Imminence of danger, in this broad and relative sense, creating a reasonable necessity, was the test of the defendant's right. But this test, by its frequent application to the defensive right of destroying human life, is so liable to be misunderstood, when applied to the defensive right of destroying mischievous wild animals, that some explanation of it is necessary in a trial of this case. It is probable that the parties understood that, by the doctrine of imminent danger, the defendant was liable unless the geese would, in a few moments, have been killed by the minks but for the defendant's shot. The doctrine, asserted in that form, would be erroneous. It was for the jury to say, considering the defendant's valuable property in the geese, the absence of absolute property in the minks, their character, whether harmless or dangerous, the probability of their renewing their pursuit if he had gone about his usual business and left the geese to their fate, the sufficiency and practicability of other kinds of defence, — considering all the material elements of the question, it was for the jury to say whether the danger was so imminent as to make the defendant's shot reasonably necessary in point of time. If but for the shot, some of the geese, continuing to resort as usual to the pond, apparently would have been killed by these minks within a period quite indefinite, and if other precautionary measures of a reasonable kind, as measured by consequences, would have been ineffectual, the danger was imminent enough to justify the destruction of the minks for the protection of property.

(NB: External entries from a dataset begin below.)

(** * Padel Buddy: the scheduling core of [src/App.tsx]

    A shallow embedding of the non-presentation logic of the [App]
    component (round-count calculation, roster validation, fair-rotation
    scheduling, the winners ledger and the derived statistics), followed
    by the properties established about it.

    Conventions of the embedding.
    - A JavaScript [number] that holds a count, an index or a dial value is
      an integer [Z]; [NaN], which [undefined + 1] produces, is kept as a
      separate constructor of [number].
    - A JavaScript object used as a dictionary ([playerStats], [stats],
      [wins]) is an association list in property-creation order, because
      [Object.entries] observes that order.  The key ["__proto__"], which
      JavaScript does not store as an own property, is not treated
      specially.
    - [Array.prototype.sort] is the stable sort required since ES2019.
    - [Math.random] is an explicit stream of draws threaded through the
      code in a state monad.
    - The React state of the component is a record; an event handler is a
      function from state to state (React batches the [setX] calls of one
      handler into one transition). *)

From Stdlib Require Import Ascii.
From stdpp Require Import base decidable option list sorting strings pretty gmap.

Local Open Scope Z_scope.

(* ================================================================== *)
(** ** JavaScript arrays *)

Section arrays.
Context {A : Type}.

(** The relative index computation shared by [slice(start, end)]. *)
Definition relative_index (len i : Z) : Z :=
  if i <? 0 then Z.max (len + i) 0 else Z.min i len.

(** [array.slice(start, end)]; [end_ = None] is the one-argument form. *)
Definition slice (start : Z) (end_ : option Z) (array : list A) : list A :=
  let len := Z.of_nat (length array) in
  let k := relative_index len start in
  let final := from_option (relative_index len) len end_ in
  take (Z.to_nat (final - k)) (drop (Z.to_nat k) array).

(** [[a[i], a[j]] = [a[j], a[i]]]: both reads happen before both writes. *)
Definition swap (i j : nat) (a : list A) : list A :=
  match a !! i, a !! j with
  | Some x, Some y => <[j := x]> (<[i := y]> a)
  | _, _ => a
  end.

(** [array.forEach((x, idx) => ...)] as a left fold that also passes the
    index; [from] is the index of the head. *)
Fixpoint forEach_from {S : Type} (from : nat) (f : A → nat → S → S)
    (array : list A) (s : S) : S :=
  match array with
  | [] => s
  | x :: rest => forEach_from (Datatypes.S from) f rest (f x from s)
  end.

Definition forEach {S : Type} (f : A → nat → S → S) (array : list A) (s : S) : S :=
  forEach_from 0 f array s.


(** The comparator protocol of [sort]: a positive result moves [b] before
    [a]; a negative, zero or [NaN] result keeps [a] first. *)
Variable positive_result : A → A → bool.

Fixpoint sort_insert (x : A) (sorted : list A) : list A :=
  match sorted with
  | [] => [x]
  | y :: rest =>
      if positive_result x y then y :: sort_insert x rest else x :: y :: rest
  end.

(** Stable sort: every element is inserted in front of the already sorted
    elements that followed it, and moves right only past strictly smaller
    ones. *)
Definition sort (array : list A) : list A := foldr sort_insert [] array.
End arrays.

(* ================================================================== *)
(** ** JavaScript numbers and dictionary objects *)

Inductive number := Num (z : Z) | NaN.

Global Instance number_eq_dec : EqDecision number.
Proof. solve_decision. Defined.

(** [ToNumber] of a property read; a missing property reads [undefined]. *)
Definition to_number (v : option number) : number :=
  match v with Some n => n | None => NaN end.

Definition num_succ (n : number) : number :=
  match n with Num z => Num (z + 1) | NaN => NaN end.

Definition num_sub (a b : number) : number :=
  match a, b with Num x, Num y => Num (x - y) | _, _ => NaN end.

Definition num_positive (n : number) : bool :=
  match n with Num z => 0 <? z | NaN => false end.

Module Obj.
(** Own properties in creation order. *)
Definition t := list (string * number).

Definition empty : t := [].

(** [o[k]] *)
Fixpoint get (o : t) (k : string) : option number :=
  match o with
  | [] => None
  | (k', v) :: rest => if decide (k' = k) then Some v else get rest k
  end.

(** [o[k] = v]: an existing property keeps its place, a new one is
    created last. *)
Fixpoint set (k : string) (v : number) (o : t) : t :=
  match o with
  | [] => [(k, v)]
  | (k', v') :: rest =>
      if decide (k' = k) then (k', v) :: rest else (k', v') :: set k v rest
  end.

(** [o[k]++] *)
Definition incr (k : string) (o : t) : t :=
  set k (num_succ (to_number (get o k))) o.

(** A canonical array index: the decimal numeral of an integer below
    [2^32 - 1], without leading zeros. *)
Fixpoint digits (s : string) (acc : N) : option N :=
  match s with
  | EmptyString => Some acc
  | String c rest =>
      match Ascii.is_nat c with
      | Some d => digits rest (acc * 10 + N.of_nat d)%N
      | None => None
      end
  end.

Definition array_index (k : string) : option N :=
  match k with
  | EmptyString => None
  | String c rest =>
      if decide (c = "0"%char ∧ rest ≠ EmptyString) then None
      else n ← digits k 0%N; guard (n <? 4294967295)%N;; Some n
  end.
(** * AIDE V2 (chat based, Ollama): requirement chain, readiness gate,
      structure planner and file generator

    A shallow embedding of the agent server of the repository:
    - [agents/orchestrator.py]      (module [Orchestrator])
    - [agents/integration_agent.py] (module [IntegrationAgent])
    - [services/project_builder.py] (module [ProjectBuilder])
    - [storage/local_storage.py]    (module [LocalStorage])
    - [main.py]                     (module [AIDEServer])

    Conventions of the embedding.
    - A Python [str] is a [string]; a character is read as the code point
      of the same number (0..255), and [lower], [strip] follow Python on
      that range.
    - A Python [dict] keyed by strings is a [gmap string _], except the
      literal tables of the code that are iterated in their written order,
      which are association lists.
    - The completion service, the file system and the preview process are
      outside the program; what they answer is a field of [Env].
    - Wall-clock fields (created_at, updated_at, generated_at, timestamp)
      and the display icon are left out: nothing below reads them. *)

From Stdlib Require Import Ascii String NArith ZArith Lia.
From stdpp Require Import base option list strings gmap pretty.

Local Open Scope bool_scope.
(** X19. The log is not emptied when the compression fails, so it is still
    over the limit at the next rotation. While the compression keeps
    failing, every such rotation drops one more backup: after [N] of them
    none of the [N] backups is left, and the log still has its content. *)
Theorem rotate_failing_loses_backups (LogMaxFileSize : Z) (N : nat) (env : GzipEnv)
    (path : string) (fs : gmap string (list Byte.byte)) (data : list Byte.byte) :
  fs !! path = Some data -> LogMaxFileSize < Z.of_nat (length data) -> (0 < N)%nat ->
  gzip_fails env = true ->
  let fs' := Nat.iter N (Logger_rotate LogMaxFileSize N env true None path) fs in
  fs' !! path = Some data /\
  forall k, (k < N)%nat -> fs' !! backupPath path k = None.
Proof.
  intros Hdata Hsize HN Hgz.
  assert (forall m, let fs' := Nat.iter m (Logger_rotate LogMaxFileSize N env true None path) fs in
            fs' !! path = Some data /\
            forall k, (k < m)%nat -> (k < N)%nat -> fs' !! backupPath path k = None) as Hiter.
  { induction m as [|m [IHlog IHnone]]; [split; [done | intros; lia]|].
    simpl.
    destruct (rotate_due LogMaxFileSize N env path _ data IHlog Hsize HN)
      as (Hshift & _ & Hlog & Hnew).
    rewrite Hgz in Hlog, Hnew. split; [done|].
    intros k Hk HkN. destruct k as [|k]; [done|].
    rewrite Hshift by lia. simpl. rewrite Nat.sub_0_r. apply IHnone; lia. }
  destruct (Hiter N) as [Hlog Hnone]. split; [done|]. intros k Hk. by apply Hnone.
Qed.

Lemma rotate_shifts_backups_witness :
  let env := mkGzipEnv None None None None None (fun data => Byte.x1f :: data) in
  let fs : gmap string (list Byte.byte) :=
    {[ "log" := [Byte.x61; Byte.x62]; "log.0.gz" := [Byte.x01] ]} in
  Logger_rotate 1 2 env true None "log" fs !! "log.1.gz" = Some [Byte.x01] /\
  Logger_rotate 1 2 env true None "log" fs !! "log.0.gz" =
    Some [Byte.x1f; Byte.x61; Byte.x62] /\
  Logger_rotate 1 2 env true None "log" fs !! "log" = Some [].
Proof.
  intros env fs.
  destruct (rotate_shifts_backups 1 2 env "log" fs [Byte.x61; Byte.x62])
    as (Hshift & _ & Hok & _).
  - reflexivity.
  - simpl. lia.
  - lia.
  - destruct (Hok eq_refl) as [Hlog Hnew]. split_and!.
    + exact (Hshift 1%nat ltac:(lia)).
    + exact Hnew.
    + exact Hlog.
Defined.

Lemma rotate_failing_loses_backups_witness :
  let env := mkGzipEnv None None (Some (ErrIO 28)) None None (fun data => data) in
  let fs : gmap string (list Byte.byte) :=
    {[ "log" := [Byte.x61; Byte.x62]; "log.0.gz" := [Byte.x01]; "log.1.gz" := [Byte.x02] ]} in
  let fs' := Logger_rotate 1 2 env true None "log"
               (Logger_rotate 1 2 env true None "log" fs) in
  fs' !! "log" = Some [Byte.x61; Byte.x62] /\
  fs' !! "log.0.gz" = None /\ fs' !! "log.1.gz" = None.
Proof.
  intros env fs fs'.
  destruct (rotate_failing_loses_backups 1 2 env "log" fs [Byte.x61; Byte.x62])
    as (Hlog & Hnone).
  - reflexivity.
  - simpl. lia.
  - lia.
  - reflexivity.
  - split_and!.
    + exact Hlog.
    + exact (Hnone 0%nat ltac:(lia)).
    + exact (Hnone 1%nat ltac:(lia)).
Defined.
Lemma affinity_limit_single_bit_witness :
  0 <= 3 < DWORD_PTR_bits M_X64
  /\ (M_X64 = M_IX86 \/ 3 < 31)
  /\ job_affinity M_X64 3 = Some (2 ^ 3).
Proof.
  assert (H1 : 0 <= 3 < DWORD_PTR_bits M_X64) by (simpl; lia).
  assert (H2 : M_X64 = M_IX86 \/ 3 < 31) by (right; lia).
  split; [exact H1|]. split; [exact H2|].
  exact (proj1 (affinity_limit_single_bit M_X64 3 H1 H2)).
Defined.
(** * ollama-proxy: a shallow embedding of [server.js] and of its legacy variant

    The repository holds two versions of one Express application:
    [server.js] (warmup, keepalive and a health check that probes the backend)
    and an older file without warmup whose health check is static.  The
    bearer-token middleware, the default inference options and the proxy
    handler are textually the same in both files, so they are embedded once.

    JSON values carry their numbers as binary64 floats, as JavaScript does.
    A JavaScript string is held as the bytes of its UTF-8 encoding (a lone
    surrogate as the three bytes of its code point).  A JavaScript object is
    a finite map from property names to values; the order of the keys is not
    observed by any function of the program. *)

From Stdlib Require Import PrimFloat ZArith Ascii String.
From stdpp Require Import gmap strings list fin_maps pretty.

Set Warnings "-inexact-float,-register-all".
Local Open Scope string_scope.
Local Open Scope Z_scope.

(** ** JSON values and JavaScript objects *)

(** What [JSON.parse] produces.  [undefined] is not a JSON value: a property
    read that finds nothing is [None]. *)
Inductive value : Type :=
| VNull
| VBool (b : bool)
| VNum (x : float)
| VStr (s : string)
| VArr (elems : list value)
| VObj (props : gmap string value).

(** JavaScript truthiness ([!v], [v || d], [if (v)]). *)
Definition truthy (v : value) : bool :=
  match v with
  | VNull => false
  | VBool b => b
  | VNum x => negb (PrimFloat.eqb x 0%float) && negb (PrimFloat.is_nan x)
  | VStr s => negb (String.eqb s "")
  | VArr _ | VObj _ => true
  end.

(** The properties of an array that are named by its indices. *)
Definition index_props (l : list value) : gmap string value :=
  list_to_map (imap (fun (i : nat) v => (pretty i, v)) l).

(** The string of one UTF-16 code unit above U+07FF: three bytes. *)
Definition unit_string (u : N) : string :=
  String (ascii_of_N (224 + u / 4096))
    (String (ascii_of_N (128 + (u / 64) mod 64))
       (String (ascii_of_N (128 + u mod 64)) EmptyString)).
(** * The option parser of libfuse ([lib/fuse_opt.c]), embedded in Rocq

    The development follows the C file from top to bottom: the helpers on
    [struct fuse_args], the option-list accumulator, template matching and
    spec lookup, and finally [fuse_opt_parse] with its per-token
    dispatcher.  C functions that return an [int] and update the parse
    context through a pointer become functions from a context to an
    [outcome] holding the returned integer and the updated context.

    Conventions of the embedding:
    - a C string is a [string] and its terminating NUL is the end of the
      [string]: [CStr.at_end s i] is the test [s[i] == 0], and
      [CStr.char_at] reads a byte that is none of those the code compares
      with when the index is the end;
    - where the C file spells an identifier in two ways (a parameter or
      field and its uses), the declared one is meant;
    - [malloc], [realloc] and [strdup] succeed;
    - a failed [assert] is the outcome [Abort];
    - the two loops whose trip count is not structural take a fuel
      argument; the callers pass a bound that is always sufficient
      (lemmas [gopt_loop_fuel] and [parse_loop_fuel]). *)

From Stdlib Require Import ZArith List Bool Ascii String Lia Arith.
Import ListNotations.

Local Open Scope string_scope.
Local Open Scope list_scope.
Local Open Scope Z_scope.

Set Implicit Arguments.

(** ** Outcomes *)

Inductive outcome (A : Type) : Type :=
| Done (a : A)
| Abort
| OutOfFuel.

Arguments Done {A} a.
Arguments Abort {A}.
Arguments OutOfFuel {A}.

Definition obind {A B : Type} (m : outcome A) (k : A -> outcome B) : outcome B :=
  match m with
  | Done a => k a
  | Abort => Abort
  | OutOfFuel => OutOfFuel
  end.

Notation "'let*' x ':=' m 'in' k" := (obind m (fun x => k))
  (at level 10, x pattern, m at level 100, k at level 200).

(** ** C strings *)

Module CStr.

Definition NUL : ascii := Ascii.zero.

(** [s[i]], the terminating NUL included. *)
Fixpoint char_at (s : string) (i : nat) : ascii :=
  match s, i with
  | EmptyString, _ => NUL
  | String c _, O => c
  | String _ s', S i' => char_at s' i'
  end.
(* ===== verification/Sha256.v ===== *)
(** * [hashlib.sha256(data).hexdigest()]

The hash function of FIPS 180-4 on 32-bit words, as the code uses it: bytes
in, 64 lowercase hexadecimal characters out. *)
From stdpp Require Import prelude strings gmap sorting pretty ssreflect.
From S2P Require Import Prelude.

Set Warnings "-clear-no-such-hyp".

Module Sha256.

Definition w32 (x : Z) : Z := Z.land x 4294967295.
Definition add32 (x y : Z) : Z := w32 (x + y).
Definition rotr (n x : Z) : Z := Z.lor (Z.shiftr x n) (w32 (Z.shiftl x (32 - n))).

Definition bigS0 (x : Z) := Z.lxor (rotr 2 x) (Z.lxor (rotr 13 x) (rotr 22 x)).
Definition bigS1 (x : Z) := Z.lxor (rotr 6 x) (Z.lxor (rotr 11 x) (rotr 25 x)).
Definition smallS0 (x : Z) := Z.lxor (rotr 7 x) (Z.lxor (rotr 18 x) (Z.shiftr x 3)).
Definition smallS1 (x : Z) := Z.lxor (rotr 17 x) (Z.lxor (rotr 19 x) (Z.shiftr x 10)).
Definition Ch (x y z : Z) := Z.lxor (Z.land x y) (Z.land (Z.lxor x 4294967295) z).
Definition Maj (x y z : Z) := Z.lxor (Z.land x y) (Z.lxor (Z.land x z) (Z.land y z)).

(** ** The constants

The round constants are the first 32 bits of the fractional parts of the cube
roots of the first 64 primes, the initial state those of the square roots of
the first eight. *)
Definition is_prime (n : nat) : bool :=
  (2 <=? n) && forallb (λ d, negb (n mod d =? 0)) (seq 2 (n - 2)).
Definition primes64 : list Z := Z.of_nat <$> List.filter is_prime (seq 2 310).

(** The integer [k]-th root of [n], found bit by bit from bit [bits] down. *)
Fixpoint iroot (k : Z) (bits : nat) (acc n : Z) : Z :=
  match bits with
  | O => acc
  | S b =>
    let next := (acc + 2 ^ Z.of_nat b)%Z in
    iroot k b (if (next ^ k <=? n)%Z then next else acc) n
  end.

Definition root_fraction (k p : Z) : Z := w32 (iroot k 40 0 (p * 2 ^ (32 * k))).

Definition K : list Z := Eval vm_compute in root_fraction 3 <$> primes64.

Record hstate := HState { ha : Z; hb : Z; hc : Z; hd : Z; he : Z; hf : Z; hg : Z; hh : Z }.

Definition state_of (ws : list Z) : hstate :=
  let w i := nth i ws 0%Z in HState (w 0) (w 1) (w 2) (w 3) (w 4) (w 5) (w 6) (w 7).

Definition H0 : hstate := Eval vm_compute in state_of (root_fraction 2 <$> primes64).

(** The message schedule, most recent word first. *)
Definition schedule_step (ws : list Z) : list Z :=
  add32 (add32 (smallS1 (nth 1 ws 0%Z)) (nth 6 ws 0%Z))
        (add32 (smallS0 (nth 14 ws 0%Z)) (nth 15 ws 0%Z)) :: ws.

Definition schedule (block : list Z) : list Z :=
  reverse (Nat.iter 48 schedule_step (reverse block)).

Definition round (s : hstate) (kw : Z * Z) : hstate :=
  let t1 := add32 (add32 (hh s) (bigS1 (he s)))
                  (add32 (Ch (he s) (hf s) (hg s)) (add32 kw.1 kw.2)) in
  let t2 := add32 (bigS0 (ha s)) (Maj (ha s) (hb s) (hc s)) in
  HState (add32 t1 t2) (ha s) (hb s) (hc s) (add32 (hd s) t1) (he s) (hf s) (hg s).

Definition compress (s : hstate) (block : list Z) : hstate :=
  let r := foldl round s (zip K (schedule block)) in
  HState (add32 (ha s) (ha r)) (add32 (hb s) (hb r)) (add32 (hc s) (hc r))
         (add32 (hd s) (hd r)) (add32 (he s) (he r)) (add32 (hf s) (hf r))
         (add32 (hg s) (hg r)) (add32 (hh s) (hh r)).

Fixpoint words_of_bytes (bs : list Z) : list Z :=
  match bs with
  | a :: b :: c :: d :: rest =>
    (((a * 256 + b) * 256 + c) * 256 + d)%Z :: words_of_bytes rest
  | _ => []
  end.

Fixpoint blocks (n : nat) (ws : list Z) : list (list Z) :=
  match n with O => [] | S n' => take 16 ws :: blocks n' (drop 16 ws) end.

(** Padding: a one bit, zeros, and the bit length in 64 bits. *)
Definition pad (msg : list Z) : list Z :=
  let len := Z.of_nat (length msg) in
  msg ++ [128%Z] ++ replicate (Z.to_nat ((55 - len) mod 64)) 0%Z
    ++ map (λ i, Z.land (Z.shiftr (8 * len) (8 * i)) 255) [7; 6; 5; 4; 3; 2; 1; 0]%Z.

Definition digest (msg : list Z) : hstate :=
  let ws := words_of_bytes (pad msg) in
  foldl compress H0 (blocks (length ws / 16) ws).

Definition hex_of (s : hstate) : pystr :=
  hexn 8 (ha s) ++ hexn 8 (hb s) ++ hexn 8 (hc s) ++ hexn 8 (hd s)
    ++ hexn 8 (he s) ++ hexn 8 (hf s) ++ hexn 8 (hg s) ++ hexn 8 (hh s).

Definition hexdigest (msg : list Z) : pystr := hex_of (digest msg).

Example sha256_empty :
  hexdigest [] = py "e3b0c44298fc1c149afbf4c8996fb92427ae41e4649b934ca495991b7852b855".
Proof. vm_compute. reflexivity. Qed.

Example sha256_two_blocks :
  hexdigest (py "abcdbcdecdefdefgefghfghighijhijkijkljklmklmnlmnomnopnopq")
  = py "248d6a61d20638b8e5c026930c3e6039a33ce45964ff2167f6ecedd419db06c1".
Proof. vm_compute. reflexivity. Qed.

(** Every digest is 64 lowercase hexadecimal characters. *)
Lemma length_hexdigest msg : length (hexdigest msg) = 64.
Proof. unfold hexdigest, hex_of. by rw !length_app. Qed.

Lemma hexdigest_lower msg : forallb is_lower_hex (hexdigest msg) = true.
Proof.
  unfold hexdigest, hex_of.
  do 7 (apply forallb_app_true; split; [apply hexn_lower|]). apply hexn_lower.
Qed.

(** Proofs use the two lemmas above only. *)
#[global] Opaque hexdigest.

End Sha256.
(** The loop over the members, after [acc] has been read. *)
Lemma scan_members_dumped (fields : list (pystr * json)) : ∀ acc (f : pystr * json) fuel depth rest,
  Forall (λ g, reads g.2) (f :: fields) →
  Forall (λ g, forallb is_scalar g.1 = true ∧ json_wf g.2 = true) (f :: fields) →
  Forall (λ g, json_depth g.2 ≤ depth) (f :: fields) → NoDup (acc ++ f :: fields).*1 →
  S (2 * length (member f ++ commas (member <$> fields) ++ 125%Z :: rest)) < fuel →
  scan_members h fuel depth acc (member f ++ commas (member <$> fields) ++ 125%Z :: rest)
  = Ok (JObj (acc ++ f :: fields), rest).
Proof using h_pairs.
  induction fields as [|g fields IH]; intros acc [k v] fuel depth rest Hr Hw Hd Hnd Hf;
    (destruct fuel as [|fuel]; [lia|]);
    apply Forall_cons in Hr as [Hv Hr]; apply Forall_cons in Hw as [[Hk Hwv] Hw];
    apply Forall_cons in Hd as [Hdv Hd]; cbn [fst snd] in *;
    pose proof (length_member k v); rw (length_app (member _)) in Hf;
    (rw scan_member //; [|apply commas_delimited; by right|rw (length_app (dumps v)); lia]).
  - change (commas (member <$> []) ++ 125%Z :: rest) with (125%Z :: rest). cbn [Z.eqb Pos.eqb].
    by rw h_pairs.
  - rw fmap_cons commas_cons -app_comm_cons. cbn [Z.eqb Pos.eqb].
    rw -app_assoc starts_skip; [|by exists 34%Z; eexists].
    rw (IH (acc ++ [(k, v)]) g) //; [by rw -app_assoc|by rw -app_assoc|].
    rw (length_app (commas _)) fmap_cons length_commas_cons in Hf.
    rw (length_app (member g)) (length_app (commas _)). cbn [length] in *. lia.
Qed.
(* ===== verification/JsonBytes.v ===== *)
(** * [json.loads] of [bytes]

The encoding is detected from the first bytes, and the text is decoded with the
error handler "surrogatepass", before it is scanned. *)
From stdpp Require Import prelude strings gmap sorting pretty ssreflect.
From S2P Require Import Prelude Json Text JsonLoads JsonProofs.

Set Warnings "-clear-no-such-hyp".

Inductive encoding := UTF8 | UTF8_SIG | UTF16 | UTF16_BE | UTF16_LE | UTF32 | UTF32_BE | UTF32_LE.

#[export] Instance encoding_eq_dec : EqDecision encoding.
Proof. solve_decision. Defined.

Definition has_prefix (p b : list Z) : bool :=
  match strip_prefix p b with Some _ => true | None => false end.

(** [json.detect_encoding]. *)
Definition detect_encoding (b : list Z) : encoding :=
  if has_prefix [0; 0; 254; 255]%Z b || has_prefix [255; 254; 0; 0]%Z b then UTF32
  else if has_prefix [254; 255]%Z b || has_prefix [255; 254]%Z b then UTF16
  else if has_prefix [239; 187; 191]%Z b then UTF8_SIG
  else match b with
  | b0 :: b1 :: b2 :: b3 :: _ =>
    if (b0 =? 0)%Z then (if (b1 =? 0)%Z then UTF32_BE else UTF16_BE)
    else if (b1 =? 0)%Z then (if ((b2 =? 0) && (b3 =? 0))%Z then UTF32_LE else UTF16_LE)
    else UTF8
  | [b0; b1] => if (b0 =? 0)%Z then UTF16_BE else if (b1 =? 0)%Z then UTF16_LE else UTF8
  | _ => UTF8
  end.

(** 16-bit units; [None] for a byte left over. *)
Fixpoint units16 (big : bool) (b : list Z) : option (list Z) :=
  match b with
  | [] => Some []
  | [_] => None
  | x :: y :: r =>
    us ← units16 big r;
    Some ((if big then x * 256 + y else y * 256 + x)%Z :: us)
  end.

(** Pairs of surrogates are one character; a lone one passes. *)
Fixpoint join_surrogates (us : list Z) : pystr :=
  match us with
  | [] => []
  | u :: r =>
    match r with
    | v :: r' =>
      if is_high u && is_low v
      then (65536 + (u - 55296) * 1024 + (v - 56320))%Z :: join_surrogates r'
      else u :: join_surrogates r
    | [] => [u]
    end
  end.

Definition utf16_decode (big : bool) (b : list Z) : result pystr :=
  match units16 big b with Some us => Ok (join_surrogates us) | None => Raise UnicodeDecodeError end.

Fixpoint utf32_decode (big : bool) (b : list Z) : result pystr :=
  match b with
  | [] => Ok []
  | w :: x :: y :: z :: r =>
    let c := (if big then ((w * 256 + x) * 256 + y) * 256 + z
              else ((z * 256 + y) * 256 + x) * 256 + w)%Z in
    raise_if (1114111 <? c)%Z UnicodeDecodeError;;
    s ← utf32_decode big r; Ok (c :: s)
  | _ => Raise UnicodeDecodeError
  end.

(** [b.decode(encoding, "surrogatepass")]. *)
Definition decode_as (e : encoding) (b : list Z) : result pystr :=
  match e with
  | UTF8 => utf8_decode_with true b
  | UTF8_SIG =>
    utf8_decode_with true (match strip_prefix [239; 187; 191]%Z b with Some r => r | None => b end)
  | UTF16 =>
    match strip_prefix [254; 255]%Z b with
    | Some r => utf16_decode true r
    | None => utf16_decode false (match strip_prefix [255; 254]%Z b with Some r => r | None => b end)
    end
  | UTF16_BE => utf16_decode true b
  | UTF16_LE => utf16_decode false b
  | UTF32 =>
    match strip_prefix [0; 0; 254; 255]%Z b with
    | Some r => utf32_decode true r
    | None => utf32_decode false (match strip_prefix [255; 254; 0; 0]%Z b with Some r => r | None => b end)
    end
  | UTF32_BE => utf32_decode true b
  | UTF32_LE => utf32_decode false b
  end.

(** [json.loads(b, ...)]: the decoded text is not checked for a byte order mark. *)
Definition loads_bytes (h : hooks) (depth : nat) (b : list Z) : result json :=
  text ← decode_as (detect_encoding b) b;
  loads_text h depth text.

(** ** Outcomes *)
Lemma units_decode_raises big b e : utf16_decode big b = Raise e → e = UnicodeDecodeError.
Proof. unfold utf16_decode. case_match; [done|]. by intros [= <-]. Qed.

Lemma utf32_decode_raises big b e : utf32_decode big b = Raise e → e = UnicodeDecodeError.
Proof.
  revert e. induction b as [b IH] using (induction_ltof1 _ length). unfold ltof in IH.
  intros e. destruct b as [|w [|x [|y [|z r]]]]; cbn [utf32_decode]; try done; try (by intros [= <-]).
  intros [[_ ->]%raise_if_Raise|[_ Hr]]%result_seq_Raise; [done|].
  destruct (utf32_decode big r) eqn:E; [done|]. injection Hr as <-. apply (IH r); [cbn; lia|done].
Qed.

Lemma decode_as_raises enc b e : decode_as enc b = Raise e → e = UnicodeDecodeError.
Proof.
  destruct enc; cbn [decode_as]; repeat case_match;
    eauto using utf8_decode_with_raises, units_decode_raises, utf32_decode_raises.
Qed.

(** ASCII bytes without NUL are UTF-8. *)
Lemma detect_plain b : forallb is_plain b = true → detect_encoding b = UTF8.
Proof.
  unfold is_plain, detect_encoding, has_prefix. intros Hb.
  destruct b as [|b0 b]; [done|]. apply andb_true_iff in Hb as [H0 Hb]. cbn [strip_prefix].
  replace (0 =? b0)%Z with false by lia. replace (255 =? b0)%Z with false by lia.
  replace (254 =? b0)%Z with false by lia. replace (239 =? b0)%Z with false by lia. cbn [orb].
  destruct b as [|b1 b]; [done|]. apply andb_true_iff in Hb as [H1 Hb].
  replace (b0 =? 0)%Z with false by lia. replace (b1 =? 0)%Z with false by lia.
  destruct b as [|b2 b]; [done|]. by destruct b.
Qed.

Lemma loads_bytes_plain h depth b :
  forallb is_plain b = true → loads_bytes h depth b = loads_text h depth b.
Proof.
  intros Hb. unfold loads_bytes. rw detect_plain //. cbn [decode_as].
  rw (utf8_decode_with_pass b b) //. apply utf8_decode_ascii. revert Hb. apply forallb_mono.
  intros c. unfold is_plain, is_ascii. lia.
Qed.
Example authority_samples :
  (_validate_authority ∘ py <$> ["agents.internal:8443"; "[fd00::1]:8443"; "10.0.0.1"; "0x7f.1";
     "agents.internal:"; "agents.internal:0"; "-a.b"; "Agents"; "a@b"])
  = [Ok tt; Ok tt; Ok tt] ++ replicate 6 (Raise (verr "listener authority is invalid")).
Proof. vm_compute. reflexivity. Qed.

The right of defence is the right to do whatever apparently is reasonably necessary to be done in defence under the circumstances of the case. The English practice of the judge advising the jury on the facts and weight of the evidence - State v. Pike, 49 Ñ. H. 416, 417, 436; State v. Hodge, 50 N. H. 520; Greenwood's case, cited in White v. Wilson, 13 Ves. 89; 1 Hale P. C. 570; Bradford 'v. S. C. R. Co. 7 Rich, 201; Matthews v. Beach, 5 Sandf. 256, 266 — and drawing, from circumstances stated in special verdicts, conclusions which have often been matters of fact – 1 Hale P. C. 478; Cook's case, Cro. Car. 537 ; East P. C. ch. 5, sec. 47; 1 Bishop Cr. L. sec. 847, 5th ed. — and the general tendency of English courts to encroach upon the province of the jury, have carried into the reports many opinions of what is and what is not reasonably necessary, which are opinions of fact and not of law; and authors of legal treatises have naturally followed the judicial precedent, and expressed opinions of a like character. Nearly if not quite all the doubt, obscurity, and conflict supposed to exist in the common law of defence, exist not in the law, but in these opinions of fact mistaken for opinions of law. When it is held that evidence tending to show a certain kind, degree, and imminence of danger did or did not justify a certain kind, degree, and celerity of violence in warding off the danger, the decision is a comparison of the probable consequences of using the violence, with the probable consequences of not using it; and an inference of fact drawn from the comparison, that the violence was or was not commensurate with the danger, and, consequently, that the violence was or was not reasonably necessary.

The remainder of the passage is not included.